A few weeks back I received a lovely kind gift from a blogging friend - Katie at Randomnest. A box set of 100 postcards, each one a copy of a vintage Ladybird book. It's a wonderful collection, and it's also a reminder of just how many fantastic Ladybird books have been published. I bought four little frames and chose four of my favourite postcards, with the intention of working my way through them. Definitely a great gift for a vintage Ladybird book lover!
Now onto this week's book. It's well into November now, so it must be time to start thinking about Christmas! The Ladybird book "The Stories of Our Christmas Customs" is from Series 644 - Customs. There were only two books in this series - this one and a more general book titled "Stories of Special Days and Customs" which covers other special days such as Shrove Tuesday. You can find more details about this series here. "The Stories of Our Christmas Customs" was published in 1964 and is a look at the origins of our familiar Christmas traditions.
The book begins with the reason that Christmas is celebrated - to mark the birth of Jesus Christ. But the origins of Christmas go back a lot further than that, and many of the traditions that we carry out at this time of year have nothing at all to do with Christianity. Long before Jesus was born, the 25th December was the shortest day of the year and people worshipped the sun, praying for it to return for another summer. Because Christians knew that God made the sun, they chose this day to worship the son of God. The shortest day now falls on the 21st December due to changes in the calendar, but the 25th December has remained as the day for celebration.
Even the Nativity scene has existed from times before the birth of Jesus, when clay dolls were sold in the streets of Rome at the Roman winter festivals to be given as presents. When Romans became Christians they bought dolls which looked like the people of the Nativity story, and so in time they were created specifically for this purpose. This book is filled with fascinating information!
The book looks at some of the things that people do at Christmas time, for example a trip to the pantomime or circus. The pantomime is a British custom, although had beginnings with the eighteenth century dancing of French comic dances from the Paris fairs, with stories from fairy tales and nursery rhymes added in to give the dancers a rest. This book suggests that the Christmas circus has become more popular than the pantomime. I'm not sure if this is still the case today, certainly I never went to a Christmas circus when I was little, although I've noticed more of them around over the last few years.

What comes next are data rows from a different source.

(** * Ai-Subtitle: the job pipeline of [server.js]

    A shallow embedding of [server.js] (the upload endpoint, [runCommand]
    and [processVideo]) together with the properties of the pipeline that
    its specification states.

    Platform.  The image built by the [Dockerfile] is [node:20] on Linux,
    with [server.js] copied to [/app]; hence [process.platform] is not
    [win32], [path] is [path.posix] and [__dirname] is [/app].  The branch
    [if (isWin)] of [processVideo] is dead there.

    Effects.  [processVideo] talks to four things: the filesystem, the
    subscriber's socket, the shell (through [child_process.exec]) and the
    console.  The embedding threads a [World] that records the files that
    exist and the traces of the three others; what an external tool does is
    a parameter ([exec_oracle]) of the development. *)

From stdpp Require Import base gmap strings list pretty.
From Stdlib Require Import Ascii String ZArith Lia Sorted.

Open Scope string_scope.
Open Scope list_scope.

(** ** Strings *)

Definition chars (s : string) : list ascii := list_ascii_of_string s.
Definition str (l : list ascii) : string := string_of_list_ascii l.

(** The double quote, which a string literal cannot hold here. *)
Definition dq : string := String (ascii_of_nat 34) EmptyString.

(** [`${a}${b}...`]: a template literal is the concatenation of its parts. *)
Definition template (parts : list string) : string :=
  foldr String.append EmptyString parts.

(** ** [path.posix] of Node.js

    [join], [normalize], [basename] and [extname] as Node documents them
    for POSIX paths.  A path is cut at ["/"]; the last segment is the one
    before the trailing slashes. *)
Module path.

Definition slash : ascii := "/"%char.
Definition dot : ascii := "."%char.

Definition is_slash (c : ascii) : bool := bool_decide (c = slash).
Definition is_dot (c : ascii) : bool := bool_decide (c = dot).

(** The segments of a path, cut at every ["/"]. *)
Fixpoint split_slash (cur : list ascii) (l : list ascii) : list (list ascii) :=
  match l with
  | [] => [reverse cur]
  | c :: l' =>
      if is_slash c then reverse cur :: split_slash [] l'
      else split_slash (c :: cur) l'
  end.

(** [normalizeString]: drops empty and ["."] segments; [".."] removes the
    segment before it, and is kept only above the root of a relative path.
    [acc] is the result so far, last segment first. *)
Fixpoint normalize_segments (allowAboveRoot : bool) (acc : list (list ascii))
    (segs : list (list ascii)) : list (list ascii) :=
  match segs with
  | [] => reverse acc
  | s :: segs' =>
      if bool_decide (s = []) || bool_decide (s = [dot]) then
        normalize_segments allowAboveRoot acc segs'
      else if bool_decide (s = [dot; dot]) then
        match acc with
        | a :: acc' =>
            if bool_decide (a = [dot; dot])
            then normalize_segments allowAboveRoot (s :: acc) segs'
            else normalize_segments allowAboveRoot acc' segs'
        | [] =>
            if allowAboveRoot
            then normalize_segments allowAboveRoot [s] segs'
            else normalize_segments allowAboveRoot [] segs'
        end
      else normalize_segments allowAboveRoot (s :: acc) segs'
  end.
(** * FILEBOSS Dynamic Tool Forge: the compile-and-validate pipeline

    A shallow embedding of [src/tools/dynamic_tool_forge.py]: the
    dependency resolver, the code quality analyzer, the deployment
    manager, [DynamicToolForge.compile_and_validate_tool] and the
    compilation loop of [DynamicToolForge.generate_case_tools], together
    with the properties the specification states about them.

    Conventions.
    - A Python [str] is represented by the string of its UTF-8 bytes, so
      [s.encode()] is the byte list of the Rocq string; the substring
      tests and [replace] of the source only involve ASCII needles and
      therefore agree with their byte-level versions.
    - A tool specification is a Python dict with a fixed set of keys; it
      is a record of optional fields, an absent key raising [KeyError].
    - The registry [self.generated_tools] is a [gmap] keyed by tool id.
    - Python exceptions are values of [exn]; every operation of the forge
      is a computation in a state-and-exception monad over the state of
      the interpreter (loaded modules, log) and of the forge instance.
    - The interpreter services the forge calls are modelled as far as the
      forge can tell them apart: [ast.parse] is a parameter that accepts a
      text or raises an exception, [SyntaxError] or another;
      [__import__] resolves a name against [sys.modules] and the module
      index, loads the module with the modules its import brings along,
      and refuses the empty name and a resolved name with a leading dot
      with [ValueError]. Modules are taken to load without raising. *)

From Stdlib Require Import ZArith String Ascii List Floats DecimalString.
From stdpp Require Import gmap strings list.

Local Open Scope Z_scope.

(** ** hashlib.sha256 (FIPS 180-4), on 32-bit words carried by [Z] *)

Module Sha256.

Definition mask32 : Z := 0xffffffff.
Definition w32 (x : Z) : Z := Z.land x mask32.
Definition add32 (x y : Z) : Z := w32 (x + y).
Definition rotr (n x : Z) : Z :=
  Z.lor (Z.shiftr x n) (w32 (Z.shiftl x (32 - n))).
Definition not32 (x : Z) : Z := Z.lxor x mask32.

Definition Ch (x y z : Z) : Z := Z.lxor (Z.land x y) (Z.land (not32 x) z).
Definition Maj (x y z : Z) : Z :=
  Z.lxor (Z.lxor (Z.land x y) (Z.land x z)) (Z.land y z).
Definition bsig0 (x : Z) : Z := Z.lxor (Z.lxor (rotr 2 x) (rotr 13 x)) (rotr 22 x).
Definition bsig1 (x : Z) : Z := Z.lxor (Z.lxor (rotr 6 x) (rotr 11 x)) (rotr 25 x).
Definition ssig0 (x : Z) : Z := Z.lxor (Z.lxor (rotr 7 x) (rotr 18 x)) (Z.shiftr x 3).
Definition ssig1 (x : Z) : Z := Z.lxor (Z.lxor (rotr 17 x) (rotr 19 x)) (Z.shiftr x 10).

(** FIPS 180-4, 4.2.2 and 5.3.3: the round constants are the first 32
    bits of the fractional parts of the cube roots of the first 64 primes,
    the initial hash value those of the square roots of the first 8. *)
Fixpoint has_divisor (ps : list Z) (n : Z) : bool :=
  match ps with
  | [] => false
  | p :: ps' => (n mod p =? 0) || has_divisor ps' n
  end.

(** [count] primes from [n] on, [found] holding the smaller ones. *)
Fixpoint primes_from (fuel count : nat) (n : Z) (found : list Z) : list Z :=
  match fuel, count with
  | S fuel', S count' =>
      if has_divisor found n then primes_from fuel' count (n + 1) found
      else n :: primes_from fuel' count' (n + 1) (found ++ [n])
  | _, _ => []
  end.

Definition primes (count : nat) : list Z := primes_from 400 count 2 [].

(** The integer cube root, one bit at a time from bit [bits - 1] down. *)
Fixpoint cube_root (bits : nat) (x r : Z) : Z :=
  match bits with
  | O => r
  | S b =>
      let c := r + Z.shiftl 1 (Z.of_nat b) in
      cube_root b x (if c * c * c <=? x then c else r)
  end.

Definition K : list Z :=
  map (fun p => w32 (cube_root 36 (Z.shiftl p 96) 0)) (primes 64).

(** The eight working variables / the chaining value. *)
Record regs := Regs {
  ra : Z; rb : Z; rc : Z; rd : Z; re : Z; rf : Z; rg : Z; rh : Z }.

Definition initial (k : nat) : Z :=
  w32 (Z.sqrt (Z.shiftl (nth k (primes 8) 0) 64)).

Definition H0 : regs :=
  Regs (initial 0) (initial 1) (initial 2) (initial 3)
       (initial 4) (initial 5) (initial 6) (initial 7).

(** Big-endian bytes of a 64-bit length, and of a block into words. *)
Fixpoint be_bytes (n : nat) (x : Z) : list Z :=
  match n with
  | O => []
  | S n' => Z.land (Z.shiftr x (8 * Z.of_nat n')) 0xff :: be_bytes n' x
  end.

Definition pad (msg : list Z) : list Z :=
  let len := Z.of_nat (length msg) in
  let zeros := Z.to_nat ((55 - len) mod 64) in
  msg ++ 0x80 :: repeat 0 zeros ++ be_bytes 8 (8 * len).

Fixpoint be_words (n : nat) (bs : list Z) : list Z :=
  match n, bs with
  | S n', b0 :: b1 :: b2 :: b3 :: rest =>
      Z.lor (Z.lor (Z.lor (Z.shiftl b0 24) (Z.shiftl b1 16)) (Z.shiftl b2 8)) b3
      :: be_words n' rest
  | _, _ => []
  end.

(** Message schedule: [rev_w] holds the words computed so far, the most
    recent first. *)
Fixpoint schedule (n : nat) (rev_w : list Z) : list Z :=
  match n with
  | O => rev_w
  | S n' =>
      let w := add32 (add32 (add32 (ssig1 (nth 1 rev_w 0)) (nth 6 rev_w 0))
                            (ssig0 (nth 14 rev_w 0))) (nth 15 rev_w 0) in
      schedule n' (w :: rev_w)
  end.

Definition round (r : regs) (kw : Z * Z) : regs :=
  let t1 := add32 (add32 (add32 (add32 (rh r) (bsig1 (re r)))
                                (Ch (re r) (rf r) (rg r))) (fst kw)) (snd kw) in
  let t2 := add32 (bsig0 (ra r)) (Maj (ra r) (rb r) (rc r)) in
  Regs (add32 t1 t2) (ra r) (rb r) (rc r) (add32 (rd r) t1) (re r) (rf r) (rg r).

Definition compress (h : regs) (block : list Z) : regs :=
  let w := rev (schedule 48 (rev (be_words 16 block))) in
  let r := fold_left round (combine K w) h in
  Regs (add32 (ra h) (ra r)) (add32 (rb h) (rb r)) (add32 (rc h) (rc r))
       (add32 (rd h) (rd r)) (add32 (re h) (re r)) (add32 (rf h) (rf r))
       (add32 (rg h) (rg r)) (add32 (rh h) (rh r)).

Fixpoint blocks (n : nat) (h : regs) (bs : list Z) : regs :=
  match n with
  | O => h
  | S n' => blocks n' (compress h (firstn 64 bs)) (skipn 64 bs)
  end.

Definition digest (msg : list Z) : regs :=
  let p := pad msg in blocks (length p / 64)%nat H0 p.

(** Lowercase hexadecimal rendering, as [hexdigest] prints it. *)
Definition hex_digit (x : Z) : ascii :=
  match Z.land x 0xf with
  | 0 => "0" | 1 => "1" | 2 => "2" | 3 => "3" | 4 => "4" | 5 => "5"
  | 6 => "6" | 7 => "7" | 8 => "8" | 9 => "9" | 10 => "a" | 11 => "b"
  | 12 => "c" | 13 => "d" | 14 => "e" | _ => "f"
  end%char.

Fixpoint hex_of (n : nat) (x : Z) : string :=
  match n with
  | O => EmptyString
  | S n' => String (hex_digit (Z.shiftr x (4 * Z.of_nat n'))) (hex_of n' x)
  end.

Definition hex_regs (r : regs) : string :=
  String.append (hex_of 8 (ra r)) (String.append (hex_of 8 (rb r))
  (String.append (hex_of 8 (rc r)) (String.append (hex_of 8 (rd r))
  (String.append (hex_of 8 (re r)) (String.append (hex_of 8 (rf r))
  (String.append (hex_of 8 (rg r)) (hex_of 8 (rh r)))))))).

(** [s.encode()]: the bytes of the string. *)
Definition encode (s : string) : list Z :=
  map (fun c => Z.of_N (N_of_ascii c)) (list_ascii_of_string s).

(** [hashlib.sha256(s.encode()).hexdigest()] *)
Definition hexdigest (s : string) : string := hex_regs (digest (encode s)).

End Sha256.

(** ** Python values used by the forge *)

Local Open Scope string_scope.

The book continues on from Christmas with a comprehensive look at Boxing Day, New Year's Eve and New Year's Day, finishing with Twelfth Night. Twelfth Night doesn't have the importance in the calendar that it once did, and so the traditional Twelfth Night cake has now become Christmas Cake, eaten on Christmas Day.
This is an absolutely fascinating book, I can't believe how much I have learned from reading it! It is so interesting to learn about where all these customs come from, and of course even though the book itself was published a few years ago it is still absolutely relevant today.